A crise política chegou ao STF?
Até pouco tempo, o STF era o poder da República menos atingido pela descrença dos cidadãos. Não é mais. Suas hesitações e contradições, os conflitos e bate-bocas entre ministros, a loquacidade de seus membros fora dos autos, tudo isso tem contribuído para o desgaste da instituição. Muito ruim para a saúde da República.
Esse processo de politização tem volta?
A judicialização da política não é fenômeno apenas brasileiro. Mas aqui ela tem adquirido dimensões preocupantes. Juízes e promotores não são eleitos, não são representantes dos cidadãos. O vácuo de poder gerado pelo descrédito dos outros poderes e dos partidos políticos é que tem incentivado o ativismo judicial. Só a extinção do vácuo poderá sanar o mal.

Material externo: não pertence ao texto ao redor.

Lemma append_starts a b : starts_with_slash a = true -> starts_with_slash (append a b) = true.
Proof. by destruct a. Qed.

Lemma split_base_starts p cwd : starts_with_slash cwd = true -> starts_with_slash (split_base p cwd) = true.
Proof.
  intros Hc. unfold split_base, append_path. destruct (starts_with_slash p) eqn:E; [done|]. case_bool_decide; [done|]. by apply append_starts.
Qed.

Lemma components_append_path p cwd : components (append_path p cwd) = components cwd ++ components p.
Proof.
  unfold append_path. case_bool_decide as E; [subst cwd; apply components_slash | apply components_cat].
Qed.

(** The directory and the last name of a path. *)
Lemma split_path_spec p cwd : starts_with_slash cwd = true ->
  let '(d, n) := split_path p cwd in
  (components (split_base p cwd) = [] /\ n = EmptyString) \/
  (n <> EmptyString /\ no_slash n /\ starts_with_slash d = true /\ components (split_base p cwd) = components d ++ [n]).
Proof.
  intros Hc. pose proof (split_base_starts p cwd Hc) as Hs. unfold split_path. fold (split_base p cwd).
  pose proof (trim_starts _ Hs) as Ht. rewrite <- (components_trim (split_base p cwd)).
  destruct (rsplit_slash (trim_end_slash (split_base p cwd))) as [[d n]|] eqn:E.
  - right. pose proof (rsplit_trim _ _ _ E) as Hn. apply rsplit_Some in E as [E Hns]. split; [done|]. split; [done|].
    rewrite E, components_cat, (no_slash_components n Hns Hn). case_bool_decide as Hd; [subst d; done|]. split; [|done].
    rewrite E in Ht. destruct Ht as [Ht|Ht]; [by destruct d|]. by destruct d.
  - left. apply rsplit_None in E. destruct Ht as [->|Ht]; [done|]. destruct (trim_end_slash (split_base p cwd)) as [|a t]; [done|].
    apply no_slash_cons in E as [E _]. cbn in Ht. congruence.
Qed.

(** Without a name the directory is the working directory. *)
Lemma split_path_root p cwd : (split_path p cwd).2 = EmptyString -> (split_path p cwd).1 = cwd.
Proof.
  unfold split_path. fold (split_base p cwd). destruct (rsplit_slash (trim_end_slash (split_base p cwd))) as [[d n]|] eqn:E; [|done].
  cbn [fst snd]. intros ->. by apply rsplit_trim in E.
Qed.

(** ** Joined components *)

Lemma no_slash_elem s c : c ∈ split_slash s -> no_slash c.
Proof.
  revert c. induction s as [|a s IH]; intros c; cbn.
  - intros ->%list_elem_of_singleton. done.
  - destruct (is_slash a) eqn:Ha; [intros [->|Hc]%elem_of_cons; [done | by apply IH]|].
    pose proof (split_slash_ne s). destruct (split_slash s) as [|d ds]; [done|]. intros [->|Hc]%elem_of_cons.
    + apply no_slash_cons. split; [done|]. apply IH. apply list_elem_of_here.
    + apply IH. by apply list_elem_of_further.
Qed.

Definition name_ok (c : string) : Prop := no_slash c /\ c <> EmptyString.

Lemma components_ok s : Forall name_ok (components s).
Proof.
  apply Forall_forall. intros c [Hc Hin]%list_elem_of_filter. split; [by apply no_slash_elem in Hin | done].
Qed.

Lemma components_join l : Forall name_ok l -> components (join_slash l) = l.
Proof.
  induction 1 as [|c l [Hc1 Hc2] Hl IH]; [done|]. destruct l as [|d l]; [by apply no_slash_components|].
  change (join_slash (c :: d :: l)) with (cat c (join_slash (d :: l))). rewrite components_cat, IH, no_slash_components; done.
Qed.

Lemma components_parent_of cwd : components (parent_of cwd) = removelast (components cwd).
Proof.
  unfold parent_of. pose proof (components_ok cwd) as Hok. destruct (components cwd) as [|c cs] eqn:E; [done|].
  destruct (removelast (c :: cs)) as [|d ds] eqn:Er; [done|]. rewrite components_slash. apply components_join.
  rewrite <- Er. apply Forall_forall. intros x Hx. rewrite Forall_forall in Hok. apply Hok.
  rewrite (app_removelast_last EmptyString (l := c :: cs)) by done. apply elem_of_app. by left.
Qed.

(** ** The target of a path *)

Definition special (n : string) : Prop := n = "."%string \/ n = ".."%string.
(** *** Contents *)

Lemma with_content_kind x bytes : file_type x = Regular -> kind_ok x -> Z.of_nat (length bytes) <= ISIZE_MAX ->
  kind_ok (with_content x bytes (Z.of_nat (length bytes))).
Proof. unfold kind_ok. cbn. intros Hr. rewrite Hr. by intros (? & _). Qed.

(** The content of the inode at [d] replaced. *)
Lemma replace_content_done r w d a x bytes (S : result (list Z) FsError -> (path -> option node) -> Prop) :
  at_path r w d a x -> Z.of_nat (length bytes) <= ISIZE_MAX ->
  (file_type x = Regular -> forall V', answers (view r w) V' (Ok []) (Ok []) (Some (d, Some (NFile (ino x) bytes))) -> S (Ok []) V') ->
  (file_type x <> Regular -> S (Err IsDirectory) (view r w)) ->
  done_by r w (no_answer (replace_content a bytes) w) S.
Proof.
  intros H Hl HOk HErr. unfold no_answer, fs_bind. rewrite (replace_content_eq w a x bytes (ap_heap _ _ _ _ _ H) Hl).
  case_bool_decide as Hr; [|apply done_unchanged; [apply H | by apply HErr]]. cbn beta iota. unfold fs_ok.
  pose proof (with_content_kind x bytes Hr (ap_kind _ _ _ _ _ H) Hl) as Hk.
  apply done_changed; [by apply (updated_same_tree r w a x); first [done | apply H] | done|].
  apply HOk; [done|]. split; [done|]. intros q.
  rewrite (updated_same_view r w a x (with_content x bytes (Z.of_nat (length bytes))) (ap_tree _ _ _ _ _ H) (ap_heap _ _ _ _ _ H) eq_refl d q eq_refl (ap_locate _ _ _ _ _ H)).
  unfold node_of. cbn. by rewrite Hr.
Qed.

(** A new file is created at [d ++ [n]] and filled. *)
Lemma create_filled_done r w d a x n mk bytes (S : result (list Z) FsError -> (path -> option node) -> Prop) :
  at_path r w d a x -> file_type x = Directory -> children x !! n = None -> Z.of_nat (length bytes) <= ISIZE_MAX ->
  leaf mk -> file_type mk = Regular ->
  (forall V', answers (view r w) V' (Ok []) (Ok []) (Some (d ++ [n], Some (NFile (ino mk) bytes))) -> S (Ok []) V') ->
  done_by r w (no_answer (replace_content (next_addr w) bytes) (added w a x n mk)) S.
Proof.
  intros H Hd Hn Hl Hmk Hreg HOk. pose proof (ap_tree _ _ _ _ _ H) as Ht. pose proof (ap_heap _ _ _ _ _ H) as Hx.
  set (w1 := added w a x n mk). assert (Ht1 : tree r w1) by (by apply added_tree).
  assert (Hl1 : locate (heap w1) r (d ++ [n]) = Some (next_addr w)).
  { unfold w1. rewrite (added_locate r w a x n mk Ht Hx Hd Hn Hmk d _ (ap_locate _ _ _ _ _ H)). by rewrite decide_True. }
  assert (Hx1 : heap w1 !! next_addr w = Some mk).
  { unfold w1. rewrite added_heap, decide_False, decide_True; [done | done|].
    intros E. by apply (fresh_addr r w Ht a x Hx). }
  assert (H1 : at_path r w1 (d ++ [n]) (next_addr w) mk).
  { split; [done | done | done | apply Hmk | by apply (view_eq r w1 _ (next_addr w))]. }
  destruct (replace_content_done r w1 (d ++ [n]) (next_addr w) mk bytes (fun ans V' => ans = Ok [] /\ S (Ok []) V') H1 Hl)
    as (ans & w' & E & Ht' & Hs' & [-> HS] & _).
  - intros _ V' [_ HV]. split; [done|]. apply HOk. split; [done|]. intros q. rewrite HV. unfold w1.
    rewrite (added_view r w a x n mk Ht Hx Hd Hn Hmk d q (ap_locate _ _ _ _ _ H)). by case_decide.
  - congruence.
  - exists (Ok []), w'. rewrite E. split; [done|]. split; [done|]. by rewrite Hs'.
Qed.

Lemma write_file_done r w p cwd bytes : tree r w -> mounted r w -> Z.of_nat (length bytes) <= ISIZE_MAX ->
  done_by r w (exec cwd (WriteFile p bytes) w) (fun ans V' => code_spec cwd (view r w) (WriteFile p bytes) ans V').
Proof.
  intros Ht Hm Hl. unfold exec, write_file_content. unfold no_answer at 1, fs_bind at 1, fs_match.
  rewrite (resolve_path_eq r w p cwd Ht Hm). unfold walk_result. cbn [code_spec spec_with].
  destruct (locate (heap w) r (target p cwd)) as [a|] eqn:Ha.
  - destruct (at_path_intro r w _ a Ht Ha) as [x H]. rewrite (ap_view _ _ _ _ _ H).
    apply (replace_content_done r w (target p cwd) a x bytes); [done | done | |].
    + intros Hr V' HV. unfold node_of. by rewrite Hr.
    + intros Hr. pose proof (ap_kind _ _ _ _ _ H) as Hk. unfold kind_ok, node_of in *. destruct (file_type x); try done; apply fails_same.
  - rewrite (proj2 (view_None r w _ Ht) Ha).
    destruct (whynot (view r w) [] (target p cwd)); try (apply done_unchanged; [done | apply fails_same]).
    apply (with_split_dir r w p cwd (fun a n => i <-? create a n DEFAULT_FILE 0; replace_content i bytes)); [done | done|].
    intros a x H. unfold no_answer at 1, fs_bind at 1 2, create. rewrite (add_child_eq w a x _ _ (ap_heap _ _ _ _ _ H)).
    case_bool_decide as Hd; [|apply done_unchanged; [done | by apply (in_directory_other r w _ a x)]].
    pose proof (child_view r w _ a x (last_name p cwd) H Hd) as Hc.
    destruct (children x !! last_name p cwd) as [c|] eqn:Hn.
    + destruct Hc as [y Hy]. apply done_unchanged; [done|]. rewrite (in_directory_dir r w _ a x), (ap_view _ _ _ _ _ Hy) by done. apply fails_same.
    + apply (create_filled_done r w (parent p cwd) a x _ (new_file (next_child_ino x) (last_name p cwd) DEFAULT_FILE) bytes); try done.
      intros V' HV. rewrite (in_directory_dir r w _ a x), Hc by done. by exists (next_child_ino x).
Qed.

Lemma copy_file_done r w src dst cwd : tree r w -> mounted r w ->
  done_by r w (exec cwd (CopyFile src dst) w) (fun ans V' => code_spec cwd (view r w) (CopyFile src dst) ans V').
Proof.
  intros Ht Hm. unfold exec, copy_file. unfold no_answer at 1, fs_bind at 1 2. cbn [code_spec spec_with].
  destruct (read_file_eq r w src cwd Ht Hm) as (ans & -> & HS). cbn [code_spec spec_with] in HS.
  destruct (view r w (target src cwd)) as [[i0 bytes|i0|i0 t]|] eqn:Hv.
  2-4: destruct HS as [-> _]; apply done_unchanged; [done | apply fails_same].
  destruct HS as [-> _].
  assert (Hl : Z.of_nat (length bytes) <= ISIZE_MAX).
  { unfold MemFsSpec.view in Hv. destruct (locate (heap w) r (target src cwd)) as [a|] eqn:Ha; [|done]. cbn in Hv.
    destruct (heap w !! a) as [x|] eqn:Hx; [|done]. injection Hv as Hv. pose proof (t_kind _ _ Ht a x Hx) as Hk.
    unfold kind_ok, node_of in *. destruct (file_type x); try done. injection Hv as <- <-. apply Hk. }
  apply (with_split_dir r w dst cwd (fun a n => i <-? lookup_or_create a n; replace_content i bytes)); [done | done|].
  intros a x H. unfold no_answer at 1, fs_bind at 1 2. rewrite (lookup_or_create_eq w a x _ (ap_heap _ _ _ _ _ H)).
  case_bool_decide as Hd; [|apply done_unchanged; [done | by apply (in_directory_other r w _ a x)]].
  pose proof (child_view r w _ a x (last_name dst cwd) H Hd) as Hc.
  destruct (children x !! last_name dst cwd) as [c|] eqn:Hn.
  - destruct Hc as [y Hy]. apply (replace_content_done r w (parent dst cwd ++ [last_name dst cwd]) c y bytes); [done | done | |].
    + intros Hr V' HV. rewrite (in_directory_dir r w _ a x), (ap_view _ _ _ _ _ Hy) by done. unfold node_of. by rewrite Hr.
    + intros Hr. rewrite (in_directory_dir r w _ a x), (ap_view _ _ _ _ _ Hy) by done.
      pose proof (ap_kind _ _ _ _ _ Hy) as Hk. unfold kind_ok, node_of in *. destruct (file_type y); try done; apply fails_same.
  - apply (create_filled_done r w (parent dst cwd) a x _ (new_file (next_child_ino x) (last_name dst cwd) DEFAULT_FILE) bytes); try done.
    intros V' HV. rewrite (in_directory_dir r w _ a x), Hc by done. by exists (next_child_ino x).
Qed.

Lemma exec_done r w cwd c : tree r w -> mounted r w -> call_ok c ->
  done_by r w (exec cwd c w) (fun ans V' => code_spec cwd (view r w) c ans V').
Proof.
  intros Ht Hm Hc. destruct c.
  - by apply make_directory_done.
  - by apply touch_file_done.
  - by apply remove_file_done.
  - by apply remove_directory_done.
  - by apply move_file_done.
  - by apply copy_file_done.
  - by apply write_file_done.
  - by apply create_symlink_done.
  - by apply read_file_done.
Qed.

(** ** The start *)

(** Before anything is mounted. *)
Definition empty_world : world := mkWorld ∅ 0 None.

(** A step of the start: it returns and keeps the tree. *)
Definition keeps (r : Z) (m : memfs unit) : Prop :=
  forall w, tree r w -> exists w', m w = Ret (Ok tt, w') /\ tree r w' /\ SHELL_FS w' = SHELL_FS w.

Lemma keeps_then r m k : keeps r m -> keeps r k -> keeps r (m;? k).
Proof.
  intros Hm Hk w Ht. destruct (Hm w Ht) as (w1 & E1 & Ht1 & Hs1). destruct (Hk w1 Ht1) as (w2 & E2 & Ht2 & Hs2).
  exists w2. unfold fs_bind. rewrite E1. split; [done|]. split; [done | congruence].
Qed.

Lemma keeps_mkdir r d n m : d = r -> keeps r (ignored (mkdir d n m)).
Proof.
  intros -> w Ht. destruct (t_root _ _ Ht) as (x & Hx & Hd). unfold ignored, fs_match, mkdir.
  rewrite (add_child_eq w r x n _ Hx), bool_decide_eq_true_2 by done. destruct (children x !! n) eqn:Hn.
  - by exists w.
  - eexists. split; [done|]. split; [|done]. by apply added_tree; try apply leaf_new_dir.
Qed.

(** What is done in a directory found under the root. *)
Lemma keeps_in_child r n (k : Z -> memfs unit) :
  (forall c w, tree r w -> is_Some (heap w !! c) -> exists w', k c w = Ret (Ok tt, w') /\ tree r w' /\ SHELL_FS w' = SHELL_FS w) ->
  keeps r (fs_match (lookup r n) (fun e => match e with Ok c => k c | Err _ => fs_ok tt end)).
Proof.
  intros Hk w Ht. destruct (t_root _ _ Ht) as (x & Hx & Hd). unfold fs_match. rewrite (lookup_eq w r x n Hx), bool_decide_eq_true_2 by done.
  destruct (children x !! n) as [c|] eqn:Hn; cbn; [|by exists w]. apply Hk; [done|].
  apply (t_child _ _ Ht r n). by apply (child_step r w r n x).
Qed.

Lemma mkdir_anywhere r c n m w : tree r w -> is_Some (heap w !! c) ->
  exists w', ignored (mkdir c n m) w = Ret (Ok tt, w') /\ tree r w' /\ SHELL_FS w' = SHELL_FS w.
Proof.
  intros Ht [x Hx]. unfold ignored, fs_match, mkdir. rewrite (add_child_eq w c x n _ Hx). case_bool_decide as Hd; [|by exists w].
  destruct (children x !! n) eqn:Hn; [by exists w|]. eexists. split; [done|]. split; [|done]. by apply added_tree; try apply leaf_new_dir.
Qed.

Lemma seed_file_spec r c n bytes w : tree r w -> is_Some (heap w !! c) -> Z.of_nat (length bytes) <= ISIZE_MAX ->
  exists w', seed_file c n bytes w = Ret (Ok tt, w') /\ tree r w' /\ SHELL_FS w' = SHELL_FS w /\ is_Some (heap w' !! c).
Proof.
  intros Ht [x Hx] Hl. unfold seed_file, fs_match, create. rewrite (add_child_eq w c x n _ Hx).
  case_bool_decide as Hd; [|exists w; by rewrite Hx]. destruct (children x !! n) eqn:Hn; [exists w; by rewrite Hx|].
  set (mk := new_file (next_child_ino x) n DEFAULT_FILE). set (w1 := added w c x n mk).
  assert (Ht1 : tree r w1) by (by apply added_tree).
  pose proof (fresh_addr r w Ht c x Hx) as Hf.
  assert (Hx1 : heap w1 !! next_addr w = Some mk) by (unfold w1; by rewrite added_heap, decide_False, decide_True).
  unfold ignored, fs_match. rewrite (write_eq w1 (next_addr w) mk bytes Hx1 eq_refl eq_refl Hl).
  eexists. split; [done|]. split; [|split; [done|]].
  - apply (updated_same_tree r w1 _ mk); [done | done | done | | done]. by apply with_content_kind.
  - rewrite updated_heap, decide_False by done. unfold w1. rewrite added_heap, decide_True by done. by eexists.
Qed.

Lemma new_fs_tree : exists w, memoryfs_new empty_world = Ret (Ok (mkMemoryFs 0 2), w) /\ tree 0 w /\ SHELL_FS w = None.
Proof.
  eexists. split; [done|]. split; [|done].
  assert (Hs : forall a n, step_to (<[0 := new_dir 1 "/" DEFAULT_DIR]> ∅) a n = None).
  { intros a n. unfold step_to. rewrite lookup_insert. by case_decide. }
  split; cbn [heap next_addr].
  - eexists. by rewrite lookup_insert_eq.
  - intros a x. rewrite lookup_insert. case_decide; [intros; subst; lia | done].
  - intros a x. rewrite lookup_insert. case_decide; [by intros [= <-] | done].
  - intros a n c H. by rewrite Hs in H.
  - intros a b m n c H. by rewrite Hs in H.
  - intros a n H. by rewrite Hs in H.
Qed.

Lemma init_tree : exists w, init_shell_fs empty_world = Ret (Ok tt, w) /\ tree 0 w /\ mounted 0 w.
Proof.
  destruct new_fs_tree as (w0 & E0 & Ht0 & Hs0).
  assert (G : keeps 0 (populate 0)).
  { repeat (apply keeps_then; [by apply keeps_mkdir|]). apply keeps_then.
    - apply keeps_in_child. intros c w Ht Hc.
      destruct (seed_file_spec 0 c "hostname" (ascii_bytes (String.append "ranyos" newline)) w Ht Hc) as (w1 & E1 & Ht1 & Hs1 & Hc1); [done|].
      destruct (seed_file_spec 0 c "version" (ascii_bytes (String.append "ExoRust/RanyOS v0.3.0-alpha" newline)) w1 Ht1 Hc1)
        as (w2 & E2 & Ht2 & Hs2 & Hc2); [done|].
      exists w2. unfold fs_bind. rewrite E1. split; [done|]. split; [done | congruence].
    - apply keeps_in_child. intros c w Ht Hc. by apply mkdir_anywhere. }
  destruct (G w0 Ht0) as (w1 & E1 & Ht1 & Hs1). exists (mkWorld (heap w1) (next_addr w1) (Some (mkMemoryFs 0 2))).
  split; [|split; [|by eexists]].
  - unfold init_shell_fs. cbn [SHELL_FS empty_world]. unfold build_shell_fs, fs_bind. rewrite E0. cbn [root]. rewrite E1. done.
  - destruct Ht1 as [A1 A2 A3 A4 A5 A6]. by split.
Qed.

(** ** The strings of paths *)

Lemma append_nil_r s : String.append s EmptyString = s.
Proof. induction s as [|c s IH]; [done | exact (f_equal (String c) IH)]. Qed.

Lemma append_assoc a b c : String.append (String.append a b) c = String.append a (String.append b c).
Proof. induction a as [|x a IH]; [done | exact (f_equal (String x) IH)]. Qed.

Lemma names_from_split s : forall cur, names_from cur s =
  filter (fun c => c <> EmptyString) match split_slash s with c :: cs => String.append cur c :: cs | [] => [cur] end.
Proof.
  induction s as [|x s IH]; intros cur; cbn [names_from split_slash].
  - rewrite append_nil_r, filter_cons. destruct cur; [by rewrite decide_False by tauto | by rewrite decide_True].
  - change (Ascii.eqb x "/") with (is_slash x). destruct (is_slash x).
    + rewrite IH, append_nil_r, filter_cons. pose proof (split_slash_ne s). destruct (split_slash s) as [|c cs]; [done|]. cbn [String.append].
      destruct cur; [by rewrite decide_False by tauto | by rewrite decide_True].
    + rewrite IH. pose proof (split_slash_ne s). destruct (split_slash s) as [|c cs]; [done|]. by rewrite append_assoc.
Qed.
(** One round: what is left and what is finished is what was there and what was spawned. *)
Lemma turn_spec s e :
  sane s e -> is_u64 (done_count s) -> NEXT_ID s + Z.of_nat (batch e * B) < u64_modulus ->
  exists s' e' halted d, turn poll_future s e = Ret (s', e', halted) /\ moves s e s' e' d /\
    d = (task_id <$> filter (fun t => (poll_future (future t)).1.1 = true) (take (batch e) (local_queue e))) /\
    (exists l, local_cache e' = local_cache e ++ l) /\ halted = idle_queues e'.
Proof.
  intros H Hu Hb. unfold turn.
  destruct (run_ready_tasks_spec s e H Hu Hb) as (s1 & e1 & d & -> & M1 & C1 & P1 & Hd). cbn [obind].
  destruct (process_wake_queue_spec s1 e1 (mv_sane _ _ _ _ _ M1)) as (s2 & e2 & -> & Q2). cbn [obind].
  destruct (fetch_from_global_spec s2 e2 (q_sane _ _ _ _ Q2)) as (s3 & e3 & -> & Q3). cbn [obind].
  assert (Q4 : exists s4 e4, (if idle_queues e3 then try_steal s3 e3 else Ret (s3, e3)) = Ret (s4, e4) /\ quiet s3 e3 s4 e4).
  { destruct (idle_queues e3); [apply try_steal_spec, Q3 | exists s3, e3; split; [done | apply quiet_refl, Q3]]. }
  destruct Q4 as (s4 & e4 & -> & Q4). cbn [obind].
  pose proof (quiet_trans _ _ _ _ _ _ Q2 (quiet_trans _ _ _ _ _ _ Q3 Q4)) as Q.
  assert (Hu1 : is_u64 (done_count s1)) by (rewrite (mv_done _ _ _ _ _ M1); apply wrap64_range).
  assert (Hcache : exists l, local_cache e4 = local_cache e ++ l) by (rewrite <- C1; apply Q).
  destruct (idle_queues e4) eqn:Ei.
  - assert (Q5 : quiet s1 e1 (set_stats s4 (count_idle (EXECUTOR_STATS s4))) e4) by (by apply quiet_stats).
    eexists _, e4, true, d. split; [done|]. split; [|by rewrite Ei].
    pose proof (moves_trans _ _ _ _ _ _ _ _ M1 (quiet_moves _ _ _ _ Q5 Hu1)) as M. by rewrite app_nil_r in M.
  - exists s4, e4, false, d. split; [done|]. split; [|by rewrite Ei].
    pose proof (moves_trans _ _ _ _ _ _ _ _ M1 (quiet_moves _ _ _ _ Q Hu1)) as M. by rewrite app_nil_r in M.
Qed.

(** ** A woken task is queued *)

Definition in_own s (c : nat) (id : Z) : Prop := exists st, PER_CORE_STORES s !! c = Some st /\ is_Some (tasks st !! id).

Lemma store_remove_other st id id' : id <> id' -> tasks (store_remove st id').2 !! id = tasks st !! id.
Proof. intros H. unfold store_remove. destruct (tasks st !! id'); cbn; by rewrite lookup_delete_ne by done. Qed.
Lemma load_cell_returns req sha ed alloc w n d allow : modest_file d -> returns (load_cell req sha ed alloc w n d allow).
Proof.
  intros Hm. unfold load_cell. apply returns_obind; [by apply extract_returns|]. intros [s|e] _; [|apply returns_Ret].
  destruct (verify_signature _ _ _ _ s d) as [good v]. apply returns_if; intros _; [apply returns_Ret|].
  apply returns_if; intros _; [apply returns_Ret|]. apply returns_obind; [by apply place_cell_returns|].
  intros [[[info loaded]|e] m] _; apply returns_Ret.
Qed.

(** ** Memory *)

Lemma write_bytes_lookup m a bs x :
  0 <= a -> a + len bs <= u64_modulus ->
  write_bytes m a bs !! x = if decide (a <= x < a + len bs) then bs !! Z.to_nat (x - a) else m !! x.
Proof.
  revert m a. induction bs as [|b bs IH]; intros m a Ha Hb; unfold len in *; cbn [write_bytes length] in *.
  { rewrite decide_False by lia. done. }
  rewrite IH by lia. rewrite wrap64_small by (unfold is_u64; lia). destruct (decide (x = a)) as [->|Hne].
  - rewrite decide_False, decide_True by lia. rewrite lookup_insert_eq. by replace (Z.to_nat (a - a)) with O by lia.
  - rewrite lookup_insert_ne by done. destruct (decide (a + 1 <= x < a + 1 + Z.of_nat (length bs))).
    + rewrite decide_True by lia. replace (Z.to_nat (x - a)) with (S (Z.to_nat (x - (a + 1)))) by lia. done.
    + by rewrite decide_False by lia.
Qed.

Lemma len_app (a b : list Z) : len (a ++ b) = len a + len b.
Proof. unfold len. rewrite length_app. lia. Qed.

Lemma len_replicate n (x : Z) : len (replicate n x) = Z.of_nat n.
Proof. unfold len. by rewrite length_replicate. Qed.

A eleição de 2018 pode levar o Brasil de volta à normalidade?
Com ou sem Lula, as eleições não trarão de volta a normalidade. O próximo presidente, seja quem for, terá que construir sua base parlamentar, fazer os velhos acordos de sempre e não terá forças, ou vontade, de fazer as reformas de que o País necessita para retomar o crescimento e para atacar o problema máximo do País que é a redução da desigualdade.